The proposal seemed very natural under the circumstances, and as the operation of picking crabs off the rocks and dropping them into a caldron loses its interest when repeated many times, Beatrice immediately assented.

The larger boat was slowly following and the tinkle of the mandolin, playing waltz music, rang out through the stillness. Ruggiero brought the skiff alongside of the ledge where it was lowest.

"Get ashore, Bastianello," he said in the same quiet tone. Bastianello obeyed and stood ready to help Beatrice, who came next.

As she stepped upon the rock Ruggiero raised the torch high with one hand, so that the red light fell strong and full upon her face, and he looked keenly at her, his eyes fixing themselves strangely, as she could see, for she could not help glancing down at him as she stood still upon the ledge.

"Now Teresina," said Ruggiero, still gazing up at Beatrice.

Teresina grasped Bastianello's hand and sprang ashore, happy as a child at the touch. San Miniato was about to follow and had already risen from his seat. But with a strong turn of his hand Ruggiero made the stern of the skiff swing out across the narrow water that is twenty fathoms deep between the mountain and the islet.

"What are you doing?" asked San Miniato impatiently. "Let me land!"

But Ruggiero pushed the boat's head off and she floated free between the rocks.

"You and I can take a bath together," said the sailor very quietly. "The water is very deep here."

San Miniato started. There was a sudden change in Ruggiero's face.

"Land me!" cried the Count in a commanding tone.

"In hell!" answered the sailor's deep voice.

At the same moment he dropped the torch, and seizing the bags of ballast that lay between his feet, hove them overboard, springing across the thwarts towards San Miniato as he let them go. The line slipped to the side as the heavy weight sank and the boat turned over just as the strong man's terrible fingers closed round his enemy's throat in the darkness. San Miniato's death cry rent the still air—there was a little splashing, and all was done.

* * * * *

So I have told my tale, such as it is, how Ruggiero of the Children of the King gave himself body and soul to free Beatrice Granmichele from a life's bondage. She wore mourning a whole year for her affianced husband, but the mourning in her heart was for the strong, brave, unreasoning man, who, utterly unloved, had given all for her sake, in this world and the next.

But when the year was over, Bastianello married Teresina, and took her to the home he had made for her by the sea—a home in which she should be happy, and in which at least there can never be want, for Beatrice has settled money on them both, and they are safe from sordid poverty, at all events.

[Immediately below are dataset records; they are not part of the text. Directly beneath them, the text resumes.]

(** The four depth rules in two: a path read that is not deeper than the
    carried one truncates it and increments the last number kept; a deeper
    one appends 1s. *)
Lemma expectedPathOver_cases current fnd :
  current <> [] -> fnd <> [] ->
  expectedP current fnd =
    if (length fnd <=? length current)%nat
    then take (length fnd - 1) current
         ++ [plusOne (nth (length fnd - 1) current undefinedNum)]
    else current ++ repeat oneNum (length fnd - length current).
Proof.
  intros Hc Hf. unfold expectedPathOver. cbv zeta.
  assert (Hlc : (0 < length current)%nat) by (destruct current; [congruence|cbn; lia]).
  assert (Hlf : (0 < length fnd)%nat) by (destruct fnd; [congruence|cbn; lia]).
  rewrite (proj2 (Nat.eqb_neq (length current) 0)) by lia.
  destruct (Nat.eqb_spec (length fnd) (length current)) as [E|E].
  - rewrite E, Nat.leb_refl. reflexivity.
  - destruct (Nat.eqb_spec (length fnd) (length current + 1)) as [E1|E1].
    + rewrite (proj2 (Nat.leb_gt _ _)) by lia. rewrite E1.
      replace (length current + 1 - length current)%nat with 1%nat by lia.
      reflexivity.
    + destruct (Nat.ltb_spec (length fnd) (length current)).
      * rewrite (proj2 (Nat.leb_le _ _)) by lia. reflexivity.
      * rewrite (proj2 (Nat.leb_gt _ _)) by lia. apply iter_ones.
Qed.

Lemma expectedPathOver_length current fnd :
  fnd <> [] -> length (expectedP current fnd) = length fnd.
Proof.
  intros Hf. destruct current as [|c0 cur] eqn:Ec; [reflexivity|]. rewrite <- Ec.
  assert (Hc : current <> []) by (rewrite Ec; discriminate).
  assert (Hlf : (0 < length fnd)%nat) by (destruct fnd; [congruence|cbn; lia]).
  rewrite expectedPathOver_cases by assumption.
  destruct (Nat.leb_spec (length fnd) (length current)).
  - rewrite length_app, length_take. cbn [length]. lia.
  - rewrite length_app, repeat_length. lia.
Qed.

Lemma expectedPathOver_depth_only current f1 f2 :
  current <> [] -> length f1 = length f2 ->
  expectedP current f1 = expectedP current f2.
Proof.
  intros Hne Hlen. unfold expectedPathOver. cbv zeta. rewrite Hlen.
  destruct current; [congruence|]. reflexivity.
Qed.

(** Numbers that the pattern reads back ([ok]) and numbers whose text it
    cannot read ([bad]): digits read back as the number they print, both
    kinds are kept by [+ 1], and 1 is read back. *)
Variables ok bad : num -> Prop.
Hypothesis parse_known :
  forall g, digitGroup g -> ok (parseNum g) \/ bad (parseNum g).
Hypothesis ok_show :
  forall x, ok x -> digitGroup (showNum x) /\ parseNum (showNum x) = x.
Hypothesis bad_show : forall x, bad x -> unreadable (showNum x).
Hypothesis ok_plusOne : forall x, ok x -> ok (plusOne x).
Hypothesis bad_plusOne : forall x, bad x -> bad (plusOne x).
Hypothesis ok_one : ok oneNum.

Lemma known_split l :
  Forall (fun x => ok x \/ bad x) l -> Forall ok l \/ firstBad ok bad l.
Proof.
  induction 1 as [|x l Hx Hl IH]; [left; constructor|].
  destruct Hx as [Hx|Hx].
  - destruct IH as [IH|(pre & b & post & -> & Hpre & Hb)].
    + left. now constructor.
    + right. exists (x :: pre), b, post. repeat split; auto.
  - right. exists [], x, l. repeat split; auto.
Qed.

Lemma parsed_known p n delim r :
  matchHier p = Some (n, delim, r) ->
  Forall (fun x => ok x \/ bad x) (List.map parseNum (split DOT n)) /\
  List.map parseNum (split DOT n) <> [] /\ isDelim delim.
Proof.
  intros Hm.
  destruct (matchHier_shape _ _ _ _ Hm) as (g & gs & -> & Hg & Hgs & Hd).
  rewrite split_dotted by (assumption || apply Hg). cbn [List.map].
  split; [|split; [discriminate|exact Hd]].
  constructor; [now apply parse_known|].
  clear Hm. induction Hgs as [|g1 gs Hg1 Hgs IH]; cbn [List.map];
    [constructor|].
  constructor; [now apply parse_known|exact IH].
Qed.

Lemma expectedPathOver_ok current fnd :
  current <> [] -> fnd <> [] -> Forall ok current ->
  Forall ok (expectedP current fnd).
Proof.
  intros Hc Hf Hok. rewrite expectedPathOver_cases by assumption.
  assert (Hlf : (0 < length fnd)%nat) by (destruct fnd; [congruence|cbn; lia]).
  destruct (Nat.leb_spec (length fnd) (length current)) as [Hle|Hgt].
  - apply List.Forall_app. split; [now apply Forall_take|].
    constructor; [|constructor]. apply ok_plusOne.
    apply (proj1 (List.Forall_forall _ _) Hok). apply nth_In. lia.
  - apply List.Forall_app. split; [exact Hok|].
    apply List.Forall_forall. intros x Hx. apply repeat_spec in Hx. now subst.
Qed.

The Marchesa's nerves were terribly shaken by the tragedy, but she has recovered wonderfully and still fans herself and smokes countless cigarettes through the long summer afternoon.

Of those left, Bastianello and Beatrice are the most changed—both, perhaps, for the better. The sailor is graver and sterner than before, but he still has the gentleness which was never his brother's. Beatrice has not yet learned the great lesson of love in her own heart, but she knows and will never forget what love can grow to be in another, for she has fathomed its deepest depth.

And now you will tell me that Ruggiero did wrong and was a great sinner, and a murderer, and a suicide, and old Luigione is sure that he is burning in unquenchable fire. And perhaps he is, though that is a question neither you nor I can well decide. But one thing I can say of him, and that you cannot deny. He was a man, strong, whole-hearted, willing to give all, as he gave it, without asking. And perhaps if some of us could be like Ruggiero in all but his end, we should be better than we are, and truer, and more worthy to win the love of woman and better able to keep it. And that is all I have to say. But when you stand upon the ledge by Scutari, if you ever say a prayer, say one for those two who suffered on that spot. Beatrice does sometimes, though no one knows it, and prayers like hers are heard, perhaps, and answered.